Think! Pregnant men!
On Tuesday
mornings I meet with a group of guys to pray and share our reflections on the
following Sunday’s Gospel. Jesus is
meeting with his homies too, warning
them to be vigilant while they wait for change-a-coming. "Beware that your hearts do not become
drowsy from carousing and drunkenness and the anxieties of daily life….”
I look
around the room. It’s 7 AM, for God’s
sake. I don't think these guys were carousing last night. So I looked again at the language. Carousing…drunkenness…anxieties. Some change
in wording might be helpful, I thought, in looking at how we ought to spend
this time waiting for Christ to be born.
Carousing
makes me think of bumping shoulders in busy, noisy, senseless places and not
going home. Carousing for us might be
shopping, I think, on that morning after Black Friday and Cyber Monday. It might be buying more stuff. Oh, it’s for others, of course, and so giving
is in the middle of it, but it does get distracting, no?
Drunkenness
for us might giving in again and again not to booze, but to whatever addiction
we use to avoid whatever we ought to be doing to become more completely who we
are. Surfing the web aimlessly? Watching TV?
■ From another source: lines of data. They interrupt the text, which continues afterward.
(** The twelve [rangoReclamado] reads catch their own errors and their values
    are not used; they are left out. *)
Definition hacerTakeProfit (wallet_ : string) : M Resultado :=
  let wallet_ := toLowerCase wallet_ in
  user <- findOne wallet_ ;;
  match user with
  | None => throw "TypeError: user is null"
  | Some user =>
      let puntosL := puntosLado izquierda user in
      let puntosR := puntosLado derecha user in
      let puntosReclamados :=
        if toNumber puntosL <=? toNumber puntosR then puntosL else puntosR in
      let retBin := retirableBinario puntosL puntosR in
      let newUser : Update :=
        if toNumber retBin <=? 0 then []
        else [c_lReclamados (lReclamados user + puntosReclamados);
              c_rReclamados (rReclamados user + puntosReclamados)] in
      let retBinario := if toNumber retBin <=? 0 then 0 else retBin in
      let puntosUsados :=
        if toNumber retBin <=? 0 then 0 else lReclamados user + puntosReclamados in
      let pRango := puntosUsados in
      _gas <- call (methods.corteBinarioDo_estimateGas contrato wallet_ retBinario pRango 0) ;;
      res <- match methods.corteBinarioDo_send contrato wallet_ retBinario pRango 0 with
             | Minado h =>
                 updateOne wallet_ newUser ;;;
                 ret (mkResultado true (Some false) (Some h) None)
             | Rechazado e =>
                 if includes "Transaction Hash: " e then
                   updateOne wallet_ newUser ;;;
                   ret (mkResultado true (Some false)
                          (Some "operation processing is in progress please be patient"%string)
                          None)
                 else ret (mkResultado false (Some true) None (Some e))
             end ;;
      sin_await (consultarUsuario wallet_ true false false) ;;;
      ret res
  end.

(** The [data] of the reading [lecturaBinari] answers with. *)
Record Mano : Type := mkMano {
  dowline : string;
  m_puntos : Z;
  usados : Z;
  total : Z;
  m_personas : Z
}.

Record Lectura : Type := mkLectura {
  l_retirableBinario : Z;
  l_upline : string;
  l_invested : Z;
  l_invested_leader : Z;
  l_left : Mano;
  l_right : Mano
}.

(** [None] is the answer [{ result: false }]. *)
Definition lecturaBinari (wallet_ : string) : M (option Lectura) :=
  consultarUsuario wallet_ true false false ;;;
  user <- findOne wallet_ ;;
  match user with
  | None => ret None
  | Some user =>
      let puntosL := puntosLado izquierda user in
      let puntosR := puntosLado derecha user in
      let retBin := retirableBinario puntosL puntosR in
      let retBin := if toNumber retBin <? 0 then 0 else retBin in
      ret (Some
             {| l_retirableBinario := retBin;
                l_upline := up user;
                l_invested := invested user;
                l_invested_leader := invested_leader user;
                l_left := {| dowline := left user;
                             m_puntos := puntosLado izquierda user;
                             usados := lReclamados user;
                             total := lPuntos user + lExtra user;
                             m_personas := parseInt (lPersonas user) |};
                l_right := {| dowline := right user;
                              m_puntos := puntosLado derecha user;
                              usados := lReclamados user;
                              total := rPuntos user + rExtra user;
                              m_personas := parseInt (rPersonas user) |} |})
  end.

End Motor.

(** ** Quantities the properties speak of *)

(** The reading of [lecturaBinari] for a document [user]. *)
Definition claimable (user : Binario) : Z :=
  let retBin := retirableBinario (puntosLado izquierda user) (puntosLado derecha user) in
  if toNumber retBin <? 0 then 0 else retBin.

(** The points the smaller leg has left: [min(leftEffective, rightEffective)]. *)
Definition matched (user : Binario) : Z :=
  Z.min (puntosLado izquierda user) (puntosLado derecha user).

(** [puntosReclamados] in [hacerTakeProfit]: the points of the left leg when
    its double is not above the double of the right leg's, else those of the
    right leg. *)
Definition puntosReclamados (user : Binario) : Z :=
  if toNumber (puntosLado izquierda user) <=? toNumber (puntosLado derecha user)
  then puntosLado izquierda user else puntosLado derecha user.

(** The amount and the used points [hacerTakeProfit] hands to [corteBinarioDo]. *)
Definition montoCorte (user : Binario) : Z :=
  let retBin := retirableBinario (puntosLado izquierda user) (puntosLado derecha user) in
  if toNumber retBin <=? 0 then 0 else retBin.

Definition rangoCorte (user : Binario) : Z :=
  let retBin := retirableBinario (puntosLado izquierda user) (puntosLado derecha user) in
  if toNumber retBin <=? 0 then 0 else lReclamados user + puntosReclamados user.

(** The update [hacerTakeProfit] prepares for [user]: [newUser]. *)
Definition debito (user : Binario) : Update :=
  if toNumber (retirableBinario (puntosLado izquierda user) (puntosLado derecha user)) <=? 0
  then []
  else [c_lReclamados (lReclamados user + puntosReclamados user);
        c_rReclamados (rReclamados user + puntosReclamados user)].

(** [claimedPoints <= totalPoints + extraPoints] on one leg. *)
Definition cubierto (l : Lado) (user : Binario) : Prop :=
  reclamados l user <= puntos l user + extra l user.

(** The fields a refresh from the ledger never writes: the node's place in the
    tree and its points. *)
Definition nucleo (u : Binario) :=
  (wallet u, up u, left u, right u,
   (lPuntos u, lPersonas u, lReclamados u, lExtra u),
   (rPuntos u, rPersonas u, rReclamados u, rExtra u), puntosActivos u).

Definition es_de_ledger (c : Campo) : bool :=
  match c with
  | c_registered _ | c_invested _ | c_invested_leader _ | c_referer _
  | c_idBlock _ | c_hand _ | c_retirableA _ => true
  | _ => false
  end.

(** [b'] holds every document of [b], with the same place and points. *)
Definition extiende (b b' : list Binario) : Prop :=
  forall w u, find (es_wallet w) b = Some u ->
              exists u', find (es_wallet w) b' = Some u' /\ nucleo u' = nucleo u.

(** What [actualizarUsuario] writes to the document [userTemp] of [from];
    [None] when a contract call rejects. *)
Definition cambiosDe (contrato : methods.Contrato) (from : string) (userTemp : Binario)
  : option Update :=
  match methods.porcent contrato with
  | None => None
  | Some _ =>
      if inv_registered (leerInvestor contrato from) then
        match methods.addressToId contrato from, methods.upline contrato from,
              methods.verListaDepositos contrato from, methods.retirableA contrato from with
        | Some id, Some consulta, Some depositos, Some ra =>
            let invertido := fst (sumarDepositosTodos depositos) in
            let leader := snd (sumarDepositosTodos depositos) in
            let realInvested := inv_invested (leerInvestor contrato from) in
            let realInvested :=
              if 0 <? toNumber leader
              then (if toNumber realInvested <? toNumber invertido
                    then invertido else realInvested)
              else inv_invested (leerInvestor contrato from) in
            Some ([c_idBlock (parseInt id); c_registered true;
                   c_hand (parseInt (snd consulta))]
                  ++ (if andb (parseInt (snd consulta) <=? 1)
                              (String.eqb (referer userTemp) WalletVacia)
                      then [c_referer (toLowerCase (fst consulta))] else [])
                  ++ [c_retirableA (toNumber ra); c_invested realInvested;
                      c_invested_leader leader])
        | _, _, _, _ => None
        end
      else Some [c_registered false; c_invested 0; c_invested_leader 0]
  end.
Working? Eating? Worrying?
We all know our addictions.
Anxieties is a word that works just as it is, at least for me. Recently retired, I am in varying states of
anxiety about living responsibly on what we have saved. I worry about the cars breaking down, and the
price of gas, and how we can stay connected with the kids without blowing the
budget. Like our addictions, our obsessions
are not hidden from us – not really.
We do stuff that’s bad for us. We take in junk and let it rattle around in us, because the rattling saves us from silence.
I looked
around the room and said, “Imagine if we were pregnant, guys.”
Imagine if
we were pregnant guys! We’d learn pretty
quickly that carousing would be bad for the baby that grows best in
stillness. And the stuff we take in
compulsively – the stuff that is not healthy for us – is doubly bad for the
baby. Anxiety that constricts our blood vessels would make it tough on
the baby’s, too.
How
different would we be if we were pregnant?
I found out that the word “expecting” arose in the 50’s when Lucille
Ball’s pregnancy in real life created a problem with the I Love Lucy television
show. The word “pregnant” was not
acceptable for TV censors. So they used
the word “expecting”.
So this
Advent, What are you expecting? Or
should I say…What? Are you expecting!?